◆ Exercise
Reproduce, from the lines below, exactly the stretch that begins at the line containing "Definition newTypeError (msg" and ends at the line containing "(** [a|b|c]; the", both included.

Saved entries
>>>

(** * Sensitive-Log-Cleaner: masking engine and file pipeline

    A shallow embedding of [src/core/scrubber.js], [src/core/processor.js],
    the rule catalog of [src/core/config.js] and the batch handler of
    [main.js], with the properties of the specification stated over it.

    Layout:
    - [Str]       JavaScript strings as lists of UTF-16 code units;
    - [Rx]        the regular expressions the rules use: a backtracking
                  matcher in the style of the ECMAScript semantics, with
                  [String.prototype.replace] and [match];
    - [Json]      [JSON.parse] and [JSON.stringify];
    - [Config]    the constants of config.js;
    - [Scrubber]  class LogScrubber;
    - [Processor] class FileProcessor, class Semaphore, the helpers around
                  the abort signal, and the batch handler's final sort;
    - [Cleanup]   the removal of old temporary files;
    - [Main]      main.js: the options of a job, class PauseController, the
                  guard of the paths.

    What the embedding leaves to the runtime is said where it happens: case
    mapping outside ASCII, the double-precision reading of JSON numbers. *)

From Stdlib Require Import String Ascii.
From Stdlib Require Import List NArith ZArith Bool Arith Lia.
From Stdlib Require Import Permutation Sorted.
From Stdlib Require Floats Uint63.
Import ListNotations.

Set Implicit Arguments.
Set Warnings "-register-all,-inexact-float".

(* ===================================================================== *)
(** ** JavaScript strings *)
(* ===================================================================== *)

Module Str.

(** A JavaScript string is a sequence of 16-bit code units. *)
Definition char := N.
Bind Scope N_scope with char.
Definition jsstring := list char.

(** Literals: [js "abc"] is the string abc.  [jsq] reads an apostrophe as a
    double quote, so that JSON text stays legible. *)
Definition js (s : string) : jsstring :=
  map N_of_ascii (list_ascii_of_string s).

Definition jsq (s : string) : jsstring :=
  map (fun c => if N.eqb c 39 then 34%N else c) (js s).

Fixpoint str_eqb (a b : jsstring) : bool :=
  match a, b with
  | [], [] => true
  | x :: a', y :: b' => N.eqb x y && str_eqb a' b'
  | _, _ => false
  end.

Definition between (lo hi c : char) : bool := (N.leb lo c && N.leb c hi)%bool.

Definition isDigit (c : char) : bool := between 48 57 c.
Definition isUpper (c : char) : bool := between 65 90 c.
Definition isLower (c : char) : bool := between 97 122 c.
Definition isAlpha (c : char) : bool := isUpper c || isLower c.

(** [\w] of a regular expression without the u flag: [A-Za-z0-9_]. *)
Definition isWord (c : char) : bool := isAlpha c || isDigit c || N.eqb c 95.

(** WhiteSpace and LineTerminator of ECMAScript: what [\s] matches and what
    [String.prototype.trim] strips. *)
Definition isSpace (c : char) : bool :=
  between 9 13 c || N.eqb c 32 || N.eqb c 160 || N.eqb c 5760
  || between 8192 8202 c || N.eqb c 8232 || N.eqb c 8233 || N.eqb c 8239
  || N.eqb c 8287 || N.eqb c 12288 || N.eqb c 65279.

Definition isLineTerminator (c : char) : bool :=
  N.eqb c 10 || N.eqb c 13 || N.eqb c 8232 || N.eqb c 8233.

(** Case mapping is the ASCII one; code units outside ASCII map to
    themselves. *)
Definition lowerChar (c : char) : char := if isUpper c then (c + 32)%N else c.
Definition upperChar (c : char) : char := if isLower c then (c - 32)%N else c.

Definition toLowerCase (s : jsstring) : jsstring := map lowerChar s.

Fixpoint trimStart (s : jsstring) : jsstring :=
  match s with
  | c :: s' => if isSpace c then trimStart s' else s
  | [] => []
  end.

Definition trimEnd (s : jsstring) : jsstring := rev (trimStart (rev s)).
Definition trim (s : jsstring) : jsstring := trimEnd (trimStart s).

Fixpoint startsWith (s prefix : jsstring) : bool :=
  match prefix, s with
  | [], _ => true
  | p :: prefix', c :: s' => N.eqb p c && startsWith s' prefix'
  | _ :: _, [] => false
  end.

(** [s.indexOf(t)]: the first position where [t] occurs in [s]. *)
Fixpoint indexOf (s t : jsstring) : option nat :=
  if startsWith s t then Some 0
  else match s with
       | [] => None
       | _ :: s' => option_map S (indexOf s' t)
       end.

(** [s.split(sep)[0]] for a one-character separator. *)
Fixpoint beforeChar (sep : char) (s : jsstring) : jsstring :=
  match s with
  | [] => []
  | c :: s' => if N.eqb c sep then [] else c :: beforeChar sep s'
  end.

(** [xs.join(sep)] *)
Fixpoint join (sep : jsstring) (xs : list jsstring) : jsstring :=
  match xs with
  | [] => []
  | [x] => x
  | x :: xs' => x ++ sep ++ join sep xs'
  end.

(** Decimal digits of a natural number, as [String(n)] prints it. *)
Fixpoint digitsOf (fuel : nat) (n : N) (acc : jsstring) : jsstring :=
  match fuel with
  | 0 => acc
  | S f =>
      let d := (48 + n mod 10)%N in
      if (n <? 10)%N then d :: acc else digitsOf f (n / 10)%N (d :: acc)
  end.

Definition ofN (n : N) : jsstring := digitsOf (S (N.size_nat n)) n [].
Definition ofNat (n : nat) : jsstring := ofN (N.of_nat n).

End Str.

Import Str.
Arguments js s%_string.
Arguments jsq s%_string.

(* ===================================================================== *)
(** ** Exceptions *)
(* ===================================================================== *)

(** An Error object: its [name], its [code] when it has one, its
    [message]. *)
Record JsError := mkError {
  err_name : jsstring;
  err_code : option jsstring;
  err_message : jsstring
}.

(** A computation that returns a value or throws. *)
Inductive result (A : Type) : Type :=
| Ok (a : A)
| Throw (e : JsError).
Arguments Ok {A} a.
Arguments Throw {A} e.

Definition bind {A B} (m : result A) (f : A -> result B) : result B :=
  match m with
  | Ok a => f a
  | Throw e => Throw e
  end.

Notation "x <- m ;; k" := (bind m (fun x => k))
  (at level 61, m at next level, right associativity).
Notation "' p <- m ;; k" := (bind m (fun x => let p := x in k))
  (at level 61, p pattern, m at next level, right associativity).

Definition newError (msg : jsstring) : JsError :=
  mkError (js "Error") None msg.
Definition newTypeError (msg : jsstring) : JsError :=
  mkError (js "TypeError") None msg.

(* ===================================================================== *)
(** ** Regular expressions *)
(* ===================================================================== *)

Module Rx.

(** The syntax the rules of this program use.  [Repeat min extra r] is the
    greedy quantifier [r{min,min+extra}], unbounded when [extra] is [None];
    [Group i r] is the capturing group number [i]. *)
Inductive Regex : Type :=
| Eps
| Lit (c : char)
| Class (neg : bool) (p : char -> bool)
| Dot
| Seq (r1 r2 : Regex)
| Alt (r1 r2 : Regex)
| Repeat (min : nat) (extra : option nat) (r : Regex)
| Group (i : nat) (r : Regex)
| WordB
| NotWordB
| Bol
| Eol.

Definition Star (r : Regex) : Regex := Repeat 0 None r.
Definition Plus (r : Regex) : Regex := Repeat 1 None r.
Definition Opt (r : Regex) : Regex := Repeat 0 (Some 1) r.
Definition Times (n : nat) (r : Regex) : Regex := Repeat n (Some 0) r.
Definition AtLeast (n : nat) (r : Regex) : Regex := Repeat n None r.
Definition FromTo (n m : nat) (r : Regex) : Regex := Repeat n (Some (m - n)) r.

Fixpoint seqs (rs : list Regex) : Regex :=
  match rs with
  | [] => Eps
  | [r] => r
  | r :: rs' => Seq r (seqs rs')
  end.

(** [a|b|c]; the empty source is the empty pattern. *)
Fixpoint alts (rs : list Regex) : Regex :=
  match rs with
  | [] => Eps
  | [r] => r
  | r :: rs' => Alt r (alts rs')
  end.

(** The characters of [s], one after the other. *)
Definition lit (s : jsstring) : Regex := seqs (map Lit s).

(** A compiled regular expression with the flags [g], [i] and [m]. *)
Record RegExp := mkRegExp {
  re_body : Regex;
  re_global : bool;
  re_ignoreCase : bool;
  re_multiline : bool
}.

Fixpoint groups (r : Regex) : list nat :=
  match r with
  | Seq r1 r2 | Alt r1 r2 => groups r1 ++ groups r2
  | Repeat _ _ r1 => groups r1
  | Group i r1 => i :: groups r1
  | _ => []
  end.

(** Number of capturing groups. *)
Definition ngroups (r : Regex) : nat := fold_right Nat.max 0 (groups r).

(** The state of a match: the input before the current position (nearest
    character first), the input from it on, and the captures so far. *)
Record MState := mkMState {
  ms_before : jsstring;
  ms_rest : jsstring;
  ms_caps : list (nat * jsstring)
}.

<<<

◆ Exercise output
Definition newTypeError (msg : jsstring) : JsError :=
  mkError (js "TypeError") None msg.

(* ===================================================================== *)
(** ** Regular expressions *)
(* ===================================================================== *)

Module Rx.

(** The syntax the rules of this program use.  [Repeat min extra r] is the
    greedy quantifier [r{min,min+extra}], unbounded when [extra] is [None];
    [Group i r] is the capturing group number [i]. *)
Inductive Regex : Type :=
| Eps
| Lit (c : char)
| Class (neg : bool) (p : char -> bool)
| Dot
| Seq (r1 r2 : Regex)
| Alt (r1 r2 : Regex)
| Repeat (min : nat) (extra : option nat) (r : Regex)
| Group (i : nat) (r : Regex)
| WordB
| NotWordB
| Bol
| Eol.

Definition Star (r : Regex) : Regex := Repeat 0 None r.
Definition Plus (r : Regex) : Regex := Repeat 1 None r.
Definition Opt (r : Regex) : Regex := Repeat 0 (Some 1) r.
Definition Times (n : nat) (r : Regex) : Regex := Repeat n (Some 0) r.
Definition AtLeast (n : nat) (r : Regex) : Regex := Repeat n None r.
Definition FromTo (n m : nat) (r : Regex) : Regex := Repeat n (Some (m - n)) r.

Fixpoint seqs (rs : list Regex) : Regex :=
  match rs with
  | [] => Eps
  | [r] => r
  | r :: rs' => Seq r (seqs rs')
  end.

(** [a|b|c]; the empty source is the empty pattern. *)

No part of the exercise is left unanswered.